2022-03-27 – Wer ist schuld?

Laufend höre ich diese Frage. Bei einem neuen Fleck auf dem Teppich, nach einem verlorenen Fußballspiel, während der Pandemie, selbst bei Wetterkapriolen fragen wir mittlerweile: Wer ist schuld? Ganz zu schweigen von dem Schrecken des Krieges, der uns zurzeit bedrohlich nahekommt.
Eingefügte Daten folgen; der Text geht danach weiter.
Lemma requests_js_well_formed_witness :
  (length (filter (λ x, is_request x = true)
             [PostJs "http://localhost:8000/validate/Risk" (FormFile risk_file)]) ≤ 1)%nat
  ∧ ∀ x : EffectJs,
      x ∈ [PostJs "http://localhost:8000/validate/Risk" (FormFile risk_file)] →
      is_request x = true →
      (JUser ClickValidate = JTick ∧ x = GetJs "http://localhost:8000/health")
      ∨ (JUser ClickValidate = JUser ClickValidate
         ∧ dataset (st (inner selecting_js)) ∈ ["Valuations"; "Risk"; "P&L"]
         ∧ (∃ f : File, file (st (inner selecting_js)) = Some f
              ∧ x = PostJs ("http://localhost:8000/validate/"
                             +:+ dataset (st (inner selecting_js))) (FormFile f))
         ∧ backendStatus (st (inner selecting_js)) = ready
         ∧ validate_inflight (inner selecting_js) = 0%nat)
      ∨ (JUser ClickValidate = JUser ClickSave
         ∧ dataset (st (inner selecting_js)) ∈ dataset_options
         ∧ ∃ R : Report, result (st (inner selecting_js)) = Some R ∧ valid R = true
             ∧ x = PostJs ("http://localhost:8000/save/"
                            +:+ dataset (st (inner selecting_js)))
                     (JsonPreviews (previews R))).
Proof.
  apply (requests_js_well_formed selecting_js validating_js (JUser ClickValidate)
           [PostJs "http://localhost:8000/validate/Risk" (FormFile risk_file)]
           selecting_js_reachable).
  reflexivity.
Defined.

Example tick_sends_health_get :
  mount_effects = [GetJs "http://localhost:8000/health"]
  ∧ step_js selecting_js JTick
    = Some (mkWorldJs selecting_world 1 false, [GetJs "http://localhost:8000/health"])
  ∧ step_js selecting_js JHealthOk = None.
Proof. repeat split. Qed.

(** ** A resolved validate call *)

(** X12: when the outstanding validate call of a mounted page resolves,
    the response data becomes the report, both sections are opened,
    selector and file are kept and no validate call is outstanding. If the
    preview of the data renders, the page shows its checks and its preview
    and mounts SAVE exactly when [data.valid] holds. If it raises, which it
    does exactly when a previewed table with a cell in its first 20 rows
    has no coordinates of its own and a name every object inherits, the
    render raises and the page is gone: no click and no tick can follow. *)
Theorem validate_success_js (w : WorldJs) (data : Report) :
  reachable_js w →
  gone w = false →
  validate_inflight (inner w) ≠ 0%nat →
  ∃ w', step_js w (JValidateResolved data) = Some (w', [])
        ∧ result (st (inner w')) = Some data
        ∧ showValidation (st (inner w')) = true
        ∧ showPreview (st (inner w')) = true
        ∧ loading (st (inner w')) = false
        ∧ dataset (st (inner w')) = dataset (st (inner w))
        ∧ file (st (inner w')) = file (st (inner w))
        ∧ validate_inflight (inner w') = 0%nat
        ∧ (∀ tables : list (string * TableView),
             render_previews_js data = Some tables →
             gone w' = false
             ∧ render_js (st (inner w'))
               = Some {| page_status := backendStatus (st (inner w));
                         page_validate_disabled := validate_disabled (st (inner w'));
                         page_validate_label := "Validate & Preview";
                         page_results :=
                           Some {| rv_badge := if valid data then "PASSED" else "FAILED";
                                   rv_checks := Some (render_checks data);
                                   rv_previews := Some tables;
                                   rv_save_button := valid data |} |})
        ∧ (render_previews_js data = None →
             render_js (st (inner w')) = None
             ∧ gone w' = true
             ∧ step_js w' JTick = None
             ∧ ∀ e : Event, step_js w' (JUser e) = None)
        ∧ (render_previews_js data = None
           ↔ ∃ (T : string) (rows : list Row),
               (T, rows) ∈ previews data
               ∧ error_locations data !! T = None ∧ T ∈ object_prototype_names
               ∧ ∃ (i : nat) (row : Row), (i < 20)%nat ∧ rows !! i = Some row ∧ row ≠ []).
Proof.
  intros (Hcount & _ & _ & _)%reachable_js_inv Hg Hn.
  destruct w as [[[d f r l b sv sp] dm vi si] h g]. simpl in *. subst g.
  assert (vi = 1%nat) as -> by (destruct l; lia).
  eexists. split; [reflexivity|]. unfold update, rendered. simpl.
  split_and!; try done.
  - intros tables Ht. unfold render_js. simpl. rewrite Ht. simpl. by split.
  - intros Hnone. unfold render_js. simpl. rewrite Hnone. simpl. by split_and!.
  - apply render_previews_js_None.
Qed.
Diese Frage überfällt uns wie ein Reflex, bei allem, was uns traurig, wütend, ängstlich, hilflos oder verzweifelt macht. Warum eigentlich? Genügt es nicht, dass wir etwas dagegen tun? Saubermachen, das Training verbessern, Infektionen verhindern, umweltbewusster leben, Flüchtlingen helfen und gegen den Krieg unsere Stimme erheben? Gott sei Dank, das geschieht! Oft in überwältigender Weise und so vielfältig, wie es ein paar Beispiele hier gar nicht ausdrücken können. Trotzdem ist diese Frage da… Ist es die Suche nach Verantwortlichen, einer Erklärung, oder der Wunsch nach Vergeltung? Neulich sah ich jemanden mit dem Satz auf seinem T-Shirt: „Ich war’s nicht“… Auch ein Reflex, der spontan auf „Wer ist schuld?“ folgt. Keiner möchte schuld sein! Dabei wissen wir alle, dass Schuld beim Namen genannt und bereinigt werden muss. Woher kommt dieser „Ich war’s nicht-Reflex“? Steckt mehr dahinter, als die Furcht vor Strafe oder Wiedergutmachung? Ist es die Angst, jemandem ausgeliefert zu sein, der mir schaden will? Ist es die Furcht, verachtet zu werden, oder nichts mehr wert zu sein? Und was ist mit Menschen, die sich schuldig fühlen, obwohl sie gar nicht schuld sind? Die Bibel unterscheidet zwischen einem Fehler im System und dessen Folgen, die wir als Schuld erleben. Der Systemfehler liegt dagegen tiefer. Es ist unsere Trennung von Gott, die zur Folge hat, dass unsere Welt so aus den Fugen geraten ist und wir ständig unter Anklage leben, schuldig zu sein. Diesen Ankläger nennt die Bibel Satan. Und seine Anklage ist berechtigt, solange wir darauf bestehen, von Gott getrennt zu bleiben.

Wir befinden uns mitten in der Passionszeit. Das sind die 7 Wochen vor Ostern, die auf das Ereignis hinweisen, das unsere Welt von Grund auf verändert hat. Der unschuldige Tod von Jesus Christus, dem Sohn Gottes am Kreuz hat diesen Systemfehler unserer Welt ausgelöscht und unsere Trennung von Gott überwunden. Die Urbeziehung unseres Lebens wird heil, wenn wir uns auf Gott einlassen. Gott bietet uns durch Jesus die Freundschaft an. Wir werden zu geliebten Kindern Gottes, die keine Schuldfrage der Welt mehr in ihrer Existenz bedrohen kann. Diese wunderbare Einladung nennt die Bibel Evangelium.

Die Passionszeit ist eine Fastenzeit, in der Christen bewusst verzichten üben. Ich habe mich für (mindestens) 7 Wochen ohne Schuldzuweisungen entschieden. Ich möchte mich durch Jesus befreien lassen von Schuld-Reflexen, die mein Leben bestimmen wollen. In den letzten Tagen lief auf verschiedenen Sendern der Film „Honecker und der Pastor“, der die wahre Geschichte erzählt, wie Pfarrer Holmer und seine Familie das Ehepaar Honecker in ihr Haus aufnahmen, als diese kurz nach der Wende quasi obdachlos waren. Diese Freiheit zu Liebe und Barmherzigkeit bei aller Schuld, macht die geheilte Beziehung zu Jesus Christus möglich. Ich wünsche Ihnen und mir diese Freiheit.

„Wort zum Sonntag“ von Thomas Hoffmann, Gemeinschaftspastor der Landeskirchlichen Gemeinschaft Zittau, veröffentlicht in der Sächsischen Zeitung vom 26./27. März 2022.